→ Aim of the task:
Go through the material underneath and show every line where the string "exact" occurs.

→ Data to examine:
---+---
(** ** What one override does *)

(** the override node of a target, over its effective tail *)
Definition shadowing (g : model_graph) (s : scenario) (nodes : gmap string node) (kv : string * decimal) : Prop :=
  ∃ target eff, by_id g !! fst kv = Some target ∧ effective g (fst kv) = Ok eff ∧
    overridable (kind_of target) = true ∧ kind_of target ≠ SCENARIO_OVERRIDE ∧
    nodes !! override_id_of s (fst kv) =
      Some (ScenarioOverrideNode
              (Base (override_id_of s (id_of target)) (sc_label s +:+ ": " +:+ label (base_of target))%string
                 (unit_of target) (period_of target))
              (snd kv) (sc_as_of s) eff (sc_id s) (sc_id s +:+ ":" +:+ id_of target)%string).

(** the same node, except for what a derived node reads *)
Definition same_but_inputs (n n' : node) : Prop :=
  base_of n' = base_of n ∧ kind_of n' = kind_of n ∧ (provenance_of n ≠ DERIVED → n' = n).

#[export] Instance same_but_inputs_refl : Reflexive same_but_inputs.
Proof. by intros n. Qed.

Lemma kind_provenance n n' : kind_of n' = kind_of n → provenance_of n' = provenance_of n.
Proof. by destruct n, n'. Qed.

Lemma same_but_inputs_trans n1 n2 n3 : same_but_inputs n1 n2 → same_but_inputs n2 n3 → same_but_inputs n1 n3.
Proof.
  intros (H1 & H2 & H3) (H4 & H5 & H6). split_and!; [congruence..|]. intros Hp. rewrite H6; [by apply H3|].
  by rewrite (kind_provenance n1 n2).
Qed.

(** a map of nodes evolves: no key is lost, and only derived nodes change *)
Definition evolves (m m' : gmap string node) : Prop :=
  (∀ k, is_Some (m' !! k) ↔ is_Some (m !! k)) ∧
  ∀ k n, m !! k = Some n → ∃ n', m' !! k = Some n' ∧ same_but_inputs n n'.

Lemma rewire_dependents eff oid ds m m' : foldM (rewire_dependent eff oid) m ds = Ok m' → evolves m m'.
Proof.
  intros H. refine (foldM_inv _ (λ _ m', evolves m m') _ _ m' _ _ H).
  - split; [done|]. intros k n Hk. exists n. by split.
  - intros pre d m1 m2 _ [Hdom Hsame] Hstep. unfold rewire_dependent in Hstep. apply bind_Ok in Hstep as (n & Hn%get_Ok & Hstep).
    assert (m2 = m1 ∨ ∃ n', rewire n eff oid = Ok n' ∧ m2 = <[d := n']> m1) as [->|(n' & Hn' & ->)]; [|done|].
    { destruct (kind_of n); try (ok_inv; by left); apply bind_Ok in Hstep as (n' & ? & Hs); ok_inv; right; by exists n'. }
    apply rewire_Ok in Hn' as (Hb & Hk & Hp). split.
    + intros k. rewrite lookup_insert_is_Some', Hdom. split; [intros [<-|?]; [apply Hdom; by eexists|done]|by right].
    + intros k n0 Hk0. destruct (Hsame k n0 Hk0) as (n1 & Hn1 & Hsb). destruct (decide (k = d)) as [->|Hne].
      * exists n'. rewrite lookup_insert_eq. split; [done|]. simplify_eq. eapply same_but_inputs_trans; [done|]. by split_and!.
      * exists n1. by rewrite lookup_insert_ne.
Qed.

Record scenario_inv (g : model_graph) (s : scenario) (m0 : gmap string node) (pre : list (string * decimal))
    (m : gmap string node) : Prop := ScenarioInv {
  sv_kept : ∀ k n, m0 !! k = Some n → ∃ n', m !! k = Some n' ∧ same_but_inputs n n';
  sv_dom : ∀ k, is_Some (m !! k) ↔ is_Some (m0 !! k) ∨ k ∈ override_id_of s <$> pre.*1;
  sv_fresh : ∀ t, t ∈ pre.*1 → m0 !! override_id_of s t = None;
  sv_shadow : Forall (shadowing g s m) pre
}.

Lemma shadowing_mono g s m m' kv :
  (∀ k n, m !! k = Some n → provenance_of n ≠ DERIVED → m' !! k = Some n) → shadowing g s m kv → shadowing g s m' kv.
Proof.
  intros Hm (t & eff & Ht & He & Ho & Hk & Hn). exists t, eff. split_and!; try done. by apply Hm.
Qed.

Lemma apply_override_inv g s m0 pre kv m sr m' sr' :
  scenario_inv g s m0 pre m → apply_override g s (m, sr) kv = Ok (m', sr') → scenario_inv g s m0 (pre ++ [kv]) m'.
Proof.
  intros [Hkept Hdom Hfr Hsh] H. destruct kv as [t v]. unfold apply_override in H.
  apply bind_Ok in H as (target & Ht & H). unfold graph_node in Ht. apply from_option_err_Ok in Ht.
  apply bind_Ok in H as ([] & Hover & H). apply ensure_Ok in Hover. btrue.
  apply bind_Ok in H as (eff & Heff & H). cbv zeta in H. apply bind_Ok in H as ([] & Hfresh & H). apply ensure_Ok in Hfresh. btrue.
  apply bind_Ok in H as (o & Ho & H). apply bind_Ok in H as (ds & _ & H). apply bind_Ok in H as (m2 & Hm2 & H). ok_inv.
  unfold override_node, make_node in Ho. apply bind_Ok in Ho as ([] & _ & Ho). ok_inv.
  set (oid := override_id_of s t) in *.
  assert (Hnone : m !! oid = None) by (destruct (m !! oid); [destruct Hfresh; by eexists|done]).
  apply rewire_dependents in Hm2 as [Hd2 Hs2].
  assert (Hold : ∀ k n, m !! k = Some n → ∃ n', m' !! k = Some n' ∧ same_but_inputs n n').
  { intros k n Hk. apply Hs2. rewrite lookup_insert_ne; [done|]. intros <-. congruence. }
  assert (Hleaf : ∀ k n, m !! k = Some n → provenance_of n ≠ DERIVED → m' !! k = Some n).
  { intros k n Hk Hp. destruct (Hold k n Hk) as (n' & Hn' & _ & _ & Hs). by rewrite <- (Hs Hp). }
  constructor.
  - intros k n Hk. destruct (Hkept k n Hk) as (n1 & Hn1 & Hs1). destruct (Hold k n1 Hn1) as (n2 & Hn2 & Hs2').
    exists n2. split; [done|]. by eapply same_but_inputs_trans.
  - intros k. rewrite Hd2, lookup_insert_is_Some', Hdom, !fmap_app, elem_of_app. cbn. rewrite list_elem_of_singleton.
    fold oid. naive_solver.
  - intros t'. rewrite fmap_app, elem_of_app. intros [Ht'|Ht']; [by apply Hfr|].
    cbn in Ht'. apply list_elem_of_singleton in Ht' as ->. fold oid. destruct (m0 !! oid) as [n|] eqn:Hm0; [|done].
    destruct (Hkept _ _ Hm0) as (n' & Hn' & _). congruence.
  - apply Forall_app. split; [eapply Forall_impl; [exact Hsh|]; intros kv; by apply shadowing_mono|].
    constructor; [|constructor]. exists target, eff. cbn [fst snd]. fold oid. split_and!; try done.
    destruct (Hs2 oid _ (lookup_insert_eq _ _ _)) as (n' & Hn' & _ & _ & Hsame). by rewrite Hn', Hsame.
Qed.

(** What applying a scenario builds: the nodes after all overrides, and the
    groups with their seeds re-pointed. *)
Lemma apply_scenario_nodes l gs b s s' :
  build l gs = Ok (graph b) → apply_scenario b s = Ok s' →
  ∃ m sr groups,
    foldM (apply_override (graph b) s) (node_map (nodes (graph b)), ∅) (overrides s) = Ok (m, sr) ∧
    mapM (rewrite_group sr) (iteration_groups (graph b)) = Ok groups ∧
    derive b (node_values m) (Some (sc_id s)) (Some groups) = Ok s' ∧
    build (node_values m) groups = Ok (graph s') ∧
    (∀ k n, node_map (nodes (graph b)) !! k = Some n ↔ by_id (graph b) !! k = Some n) ∧
    scenario_inv (graph b) s (node_map (nodes (graph b))) (overrides s) m ∧
    (∀ k n, by_id (graph s') !! k = Some n ↔ m !! k = Some n).
Proof.
  intros Hb H. destruct (build_by_id _ _ _ Hb) as (Hnd & Hby & _). unfold apply_scenario in H.
  apply bind_Ok in H as ([m sr] & Hm & H). apply bind_Ok in H as (groups & Hgs & H).
  assert (Hi : scenario_inv (graph b) s (node_map (nodes (graph b))) (overrides s) m).
  { refine (foldM_inv _ (λ pre st, scenario_inv (graph b) s (node_map (nodes (graph b))) pre st.1) _ _ (m, sr) _ _ Hm).
    - constructor; cbn; [intros k n ?; by exists n| |set_solver|constructor]. intros k. set_solver.
    - intros pre kv [m1 sr1] [m2 sr2] _. apply apply_override_inv. }
  assert (Hbase : ∀ k n, node_map (nodes (graph b)) !! k = Some n ↔ by_id (graph b) !! k = Some n).
  { intros k n. by rewrite node_map_lookup, Hby. }
  assert (Hg' : build (node_values m) groups = Ok (graph s')).
  { unfold derive, build_snapshot in H. cbv zeta in H.
    apply bind_Ok in H as ([] & _ & H). apply bind_Ok in H as ([] & _ & H). apply bind_Ok in H as ([] & _ & H).
    apply bind_Ok in H as (g' & Hg' & H). apply bind_Ok in H as (h & _ & H). by injection H as <-. }
  exists m, sr, groups. repeat (split; [done|]). destruct (build_by_id _ _ _ Hg') as (_ & Hby' & Hin').
  assert (Hids : ∀ k n, m !! k = Some n → id_of n = k).
  { intros k n Hk. assert (is_Some (m !! k)) as [[n0 Hn0]|Hk']%(sv_dom _ _ _ _ _ Hi) by (by eexists).
    - destruct (sv_kept _ _ _ _ _ Hi k n0 Hn0) as (n1 & Hn1 & Hb1 & _). simplify_eq. unfold id_of. rewrite Hb1.
      apply Hbase, Hby in Hn0 as [_ Hid]. exact Hid.
    - apply list_elem_of_fmap in Hk' as (t & -> & ([t' v] & -> & Htv)%list_elem_of_fmap).
      pose proof (sv_shadow _ _ _ _ _ Hi) as Hsh. eapply Forall_forall in Hsh as (target & eff & Ht & _ & _ & _ & Hn); [|exact Htv].
      cbn [fst] in *. simplify_eq. unfold id_of at 1. cbn. by apply Hby in Ht as [_ ->]. }
  intros k n. rewrite Hby', Hin', in_node_values. split; [|intros Hk; split; [by exists k|by apply Hids]].
  intros [[k' Hk'] <-]. by rewrite (Hids _ _ Hk').
Qed.

(** * Properties *)

(** Applying a scenario is sparse and only adds.  The child continues the base
    snapshot's model under the scenario's id; every override of the scenario is a
    node holding its value, shadowing the effective tail of an assumption or
    driver with that node's unit and period; every base node is still there under
    its id, label, unit, period and kind, unchanged if it is a leaf (source
    facts, assumptions, forecasts, earlier overrides) and at most re-pointed
    otherwise; and there is nothing else. *)
Theorem apply_scenario_sparse l gs b s s' :
  build l gs = Ok (graph b) → apply_scenario b s = Ok s' →
  model_id s' = model_id b ∧ version s' = version b + 1 ∧ parent_snapshot_id s' = Some (snapshot_id b) ∧
  scenario_id s' = Some (sc_id s) ∧
  Forall (shadowing (graph b) s (by_id (graph s'))) (overrides s) ∧
  (∀ k n, by_id (graph b) !! k = Some n → ∃ n', by_id (graph s') !! k = Some n' ∧ same_but_inputs n n') ∧
  (∀ k, is_Some (by_id (graph s') !! k) ↔
     is_Some (by_id (graph b) !! k) ∨ k ∈ override_id_of s <$> (overrides s).*1).
Proof.
  intros Hb H. destruct (apply_scenario_nodes l gs b s s' Hb H) as (m & sr & groups & _ & _ & Hd & _ & Hbase & Hi & Hm').
  assert (model_id s' = model_id b ∧ version s' = version b + 1 ∧ parent_snapshot_id s' = Some (snapshot_id b) ∧
    scenario_id s' = Some (sc_id s)) as (-> & -> & -> & ->).
  { unfold derive, build_snapshot in Hd. cbv zeta in Hd.
    apply bind_Ok in Hd as ([] & _ & Hd). apply bind_Ok in Hd as ([] & _ & Hd). apply bind_Ok in Hd as ([] & _ & Hd).
    apply bind_Ok in Hd as (g' & _ & Hd). apply bind_Ok in Hd as (h & _ & Hd). by injection Hd as <-. }
  repeat (split; [done|]). split; [|split].
  - eapply Forall_impl; [apply Hi|]. intros kv. apply shadowing_mono. intros k n Hk _. by apply Hm'.
  - intros k n Hk%Hbase. destruct (sv_kept _ _ _ _ _ Hi k n Hk) as (n' & Hn' & Hs). exists n'. split; [by apply Hm'|done].
  - intros k. transitivity (is_Some (m !! k)).
    + split; intros [n Hn]; exists n; by apply Hm'.
    + rewrite (sv_dom _ _ _ _ _ Hi). split; (intros [[n Hn]|?]; [left; exists n; by apply Hbase|by right]).
Qed.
---+---
→ Solution to this task:
  - apply Forall_app. split; [eapply Forall_impl; [exact Hsh|]; intros kv; by apply shadowing_mono|].
      apply Hbase, Hby in Hn0 as [_ Hid]. exact Hid.
      pose proof (sv_shadow _ _ _ _ _ Hi) as Hsh. eapply Forall_forall in Hsh as (target & eff & Ht & _ & _ & _ & Hn); [|exact Htv].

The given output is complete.